Normalement, lorsque les voitures sont supprimées, les matériaux sont triés, avec des plastiques, des tissus, des aciers et de l'aluminium, tous traités séparément. Ensuite, les alliages en aluminium – dont il peut y avoir jusqu'à 40 dans une seule voiture – sont séparés autant que possible pour différents cours d'eau de recyclage. Ce qui ne peut pas être séparé est ensuite fondu et jeté en blocs de moteur, un composant des moteurs à combustion.

La nouvelle méthode de recyclage développée par l'équipe de Pogatscher implique de faire fondre tout l'aluminium de ferraille d'une vieille voiture en une seule fois, y compris une gamme beaucoup plus large d'alliages et d'impuretés que de standard.
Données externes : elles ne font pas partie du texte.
(** * Learning Thermostat: feature encoding, model manager and controller

    A shallow embedding of [ml_core.py], [data_collector.py], [climate.py]
    and [utils.py].  Python objects become records, [dict]s become ordered
    association lists with Python's assignment semantics, a call that may
    raise returns a [pyresult], and the [World] an operation runs in holds
    the state machine it reads, the training file it appends to, and the
    calls it makes to the actuator service and to the model manager. *)

From Stdlib Require Import ZArith List String Ascii Bool Lia.
Import ListNotations.
Open Scope string_scope.
Open Scope list_scope.
Open Scope Z_scope.

(** ** Python call outcomes *)

Inductive exn : Type :=
| AttributeError (cls attr : string)
| IndexError (msg : string)
| ValueError (msg : string)
| KeyError (key : string)
| TypeError (msg : string)
| OSError (msg : string).

Inductive pyresult (A : Type) : Type :=
| Return (a : A)
| Raise (e : exn).
Arguments Return {A} a.
Arguments Raise {A} e.

Definition bind {A B : Type} (m : pyresult A) (k : A -> pyresult B) : pyresult B :=
  match m with
  | Return a => k a
  | Raise e => Raise e
  end.

Notation "x <- m ;; k" := (bind m (fun x => k))
  (at level 61, m at next level, right associativity).

(** ** [datetime] and [timedelta]

    A naive [datetime] is the number of microseconds since
    1970-01-01T00:00:00 (a Thursday); a [timedelta] is a number of
    microseconds.  [+] and [<] on them are those of [Z]. *)

Definition datetime := Z.
Definition timedelta := Z.

Definition timedelta_minutes (m : Z) : timedelta := m * 60 * 1000000.

Definition dt_hour (t : datetime) : Z := (t / 3600000000) mod 24.
Definition dt_minute (t : datetime) : Z := (t / 60000000) mod 60.
Definition dt_second (t : datetime) : Z := (t / 1000000) mod 60.
(** Monday is 0 and Sunday is 6, as [Timestamp.dayofweek] and
    [datetime.weekday()] count. *)
Definition dt_weekday (t : datetime) : Z := (t / 86400000000 + 3) mod 7.

(** [hour * 3600 + minute * 60 + second] *)
Definition seconds_from_midnight (t : datetime) : Z :=
  dt_hour t * 3600 + dt_minute t * 60 + dt_second t.

(** The attributes the source reads from a point in time. *)
Inductive time_attr : Type := hour | minute | second | dayofweek.

(** [df['timestamp'].dt.<attr>]: the pandas accessor has all four. *)
Definition Series_dt (ts : datetime) (a : time_attr) : pyresult Z :=
  match a with
  | hour => Return (dt_hour ts)
  | minute => Return (dt_minute ts)
  | second => Return (dt_second ts)
  | dayofweek => Return (dt_weekday ts)
  end.

(** [now.<attr>] for [now = datetime.now()], an instance of the standard
    library's [datetime.datetime]: it has [hour], [minute] and [second]
    (and the methods [weekday()] and [isoweekday()]), but no attribute named
    [dayofweek], so that access raises [AttributeError]. *)
Definition datetime_getattr (now : datetime) (a : time_attr) : pyresult Z :=
  match a with
  | hour => Return (dt_hour now)
  | minute => Return (dt_minute now)
  | second => Return (dt_second now)
  | dayofweek => Raise (AttributeError "datetime.datetime" "dayofweek")
  end.

(** ** [utils.py] *)

Definition replace_char (old new : ascii) (c : ascii) : ascii :=
  if Ascii.eqb c old then new else c.

Fixpoint str_replace_char (old new : ascii) (s : string) : string :=
  match s with
  | EmptyString => EmptyString
  | String c s' => String (replace_char old new c) (str_replace_char old new s')
  end.

(** [entity_id.replace(".", "_")] *)
Definition sanitize_entity_id_for_feature (entity_id : string) : string :=
  str_replace_char "."%char "_"%char entity_id.

(** ** Python dicts: insertion-ordered, assignment overwrites in place *)

Section Dict.
Context {V : Type}.

Definition dict := list (string * V).

Fixpoint dict_get (d : dict) (k : string) : option V :=
  match d with
  | [] => None
  | (k', v) :: d' => if String.eqb k' k then Some v else dict_get d' k
  end.

(** [d[k] = v] *)
Fixpoint dict_set (d : dict) (k : string) (v : V) : dict :=
  match d with
  | [] => [(k, v)]
  | (k', v') :: d' =>
      if String.eqb k' k then (k', v) :: d' else (k', v') :: dict_set d' k v
  end.
End Dict.
Arguments dict V : clear implicits.

(** ** Values and numeric primitives

    Python floats are kept abstract: the source only stores, compares,
    rounds and forwards them, and feeds them to numpy and scikit-learn. *)

Class Numeric (float : Type) : Type := {
  float_of_int : Z -> float;
  fmul : float -> float -> float;
  fdiv : float -> float -> float;
  np_pi : float;
  np_sin : float -> float;
  np_cos : float -> float;
  (** [x == y] *)
  float_eqb : float -> float -> bool;
  (** [round(x, 1)] *)
  round1 : float -> float
}.

Inductive pyval (float : Type) : Type :=
| PyStr (s : string)
| PyInt (z : Z)
| PyFloat (x : float)
(** the string [t.isoformat()] *)
| PyIso (t : datetime).
Arguments PyStr {float} s.
Arguments PyInt {float} z.
Arguments PyFloat {float} x.
Arguments PyIso {float} t.

(** A row of a [DataFrame], and the dict the collector writes: column name
    to value, in column order. *)
Definition row (float : Type) := dict (pyval float).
Cela produit une dalle de matériau très cassant qui ressemble plus à une céramique qu'à un métal « , explique Pogatscher. Mais l'équipe a constaté que le réchauffage de ce matériau à environ 500 ° C, pour une période de 24 heures, aide à changer la structure du métal pour le rendre plus fort et plus moulable. «Vous vous êtes finalement révolu avec des propriétés mécaniques qui sont dans certains cas mieux que ce qui existe pour les alliages forgés fabriqués au primaire», dit-il.
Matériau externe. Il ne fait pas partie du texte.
Lemma run_task_inv batch w0 st k :
  gather_inv env batch w0 st → gather_inv env batch w0 (run_task env batch st k).
Proof.
  intros Hinv. pose proof Hinv as (Hlen & (evs & Hevs & Htask) & Hslots).
  unfold run_task.
  destruct (batch !! k) as [file|] eqn:Hfile; [|done].
  destruct (st.1 !! k) as [[r|]|] eqn:Hk; try done.
  destruct (process_file_trace env file st.2) as (evs' & Hevs' & Htask').
  destruct (process_file env file st.2) as [r w'] eqn:Hrun. simpl in Hevs'.
  unfold gather_inv. cbn [fst snd].
  split; [by rewrite length_insert|]. split.
  - exists (evs ++ evs'). rewrite Hevs', Hevs, <- app_assoc.
    split; [done|by apply Forall_app].
  - intros k' r' Hk'.
    destruct (decide (k = k')) as [<-|Hne].
    + rewrite list_lookup_insert_eq in Hk' by (by eapply lookup_lt_Some).
      injection Hk' as <-. exists file, st.2. rewrite Hrun. cbn [fst snd].
      split; [done|]. split; [rewrite Hevs; by apply prefix_app_r|done].
    + rewrite list_lookup_insert_ne in Hk' by done.
      destruct (Hslots k' r' Hk') as (file' & w_k & Hf & Hpre & Hpost & Hr).
      exists file', w_k. split; [done|]. split; [done|]. split; [|done].
      etrans; [exact Hpost|]. rewrite Hevs'. by apply prefix_app_r.
Qed.

Lemma run_task_filled batch st k k' r :
  st.1 !! k' = Some (Some r) → ∃ r', (run_task env batch st k).1 !! k' = Some (Some r').
Proof.
  intros Hk'. unfold run_task.
  destruct (batch !! k) as [file|]; [|by eauto].
  destruct (st.1 !! k) as [[r0|]|] eqn:Hk; try by eauto.
  destruct (process_file env file st.2) as [r1 w']. cbn [fst].
  destruct (decide (k = k')) as [<-|Hne]; [congruence|].
  rewrite list_lookup_insert_ne by done. eauto.
Qed.

Lemma run_task_fills batch st k :
  length st.1 = length batch → k < length batch →
  ∃ r, (run_task env batch st k).1 !! k = Some (Some r).
Proof.
  intros Hlen Hk. unfold run_task.
  destruct (lookup_lt_is_Some_2 batch k Hk) as [file ->].
  destruct (lookup_lt_is_Some_2 st.1 k ltac:(lia)) as [[r|] Hs]; rewrite Hs; [by eauto|].
  destruct (process_file env file st.2) as [r w']. cbn [fst].
  exists r. apply list_lookup_insert_eq. lia.
Qed.

Lemma foldl_run_task_inv batch w0 order st :
  gather_inv env batch w0 st → gather_inv env batch w0 (foldl (run_task env batch) st order).
Proof.
  revert st. induction order as [|k order IH]; intros st Hst; [done|].
  simpl. apply IH. by apply run_task_inv.
Qed.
L'équipe affirme que le nouveau matériau rivalise avec les alliages automobiles typiques avec sa force «impressionnante» et pourrait être utilisé pour fabriquer une large gamme de pièces de voiture, y compris le châssis et les cadres. Il peut être fabriqué à l'aide de processus industriels communs et pourrait donc être immédiatement évolutif, explique Pogatscher. Il admet qu'il sera difficile d'obtenir le secteur manufacturier «conservateur» d'adopter le nouvel alliage à grande échelle, mais l'équipe de recherche est déjà en pourparlers avec des partenaires de l'industrie sur le développement du processus.

Geoffrey Scamans à l'Université Brunel de Londres dit que bien que l'idée soit «très intéressante», plus de travail est nécessaire pour prouver que le nouvel alliage peut passer les tests rigoureux nécessaires pour permettre son utilisation dans les parties du corps de la voiture, par exemple.

Il avertit également qu'il peut s'avérer difficile de produire un alliage cohérent de haut grade étant donné que les véhicules sont supprimés «au hasard et non comme des types de véhicules individuels». «Il est difficile de voir comment les compositions individuelles des alliages pourraient être collectées de manière pratique», dit-il. « La mise à l'échelle des expériences à l'échelle de laboratoire à la production à grande échelle de feuille (métal) est notoirement difficile. »

Mark Schlesinger de l'Université des sciences et technologies du Missouri affirme que le contenu du nouvel alliage devra être spécifié et contrôlé s'il doit être produit commercialement. «Le simple fait de jeter du rebut dans une fournaise au hasard et de le faire fondre ne produira pas un produit acceptable», dit-il. «Cela signifie que l'identification de la chimie de la ferraille sera toujours nécessaire, augmentant le coût de la transformation.»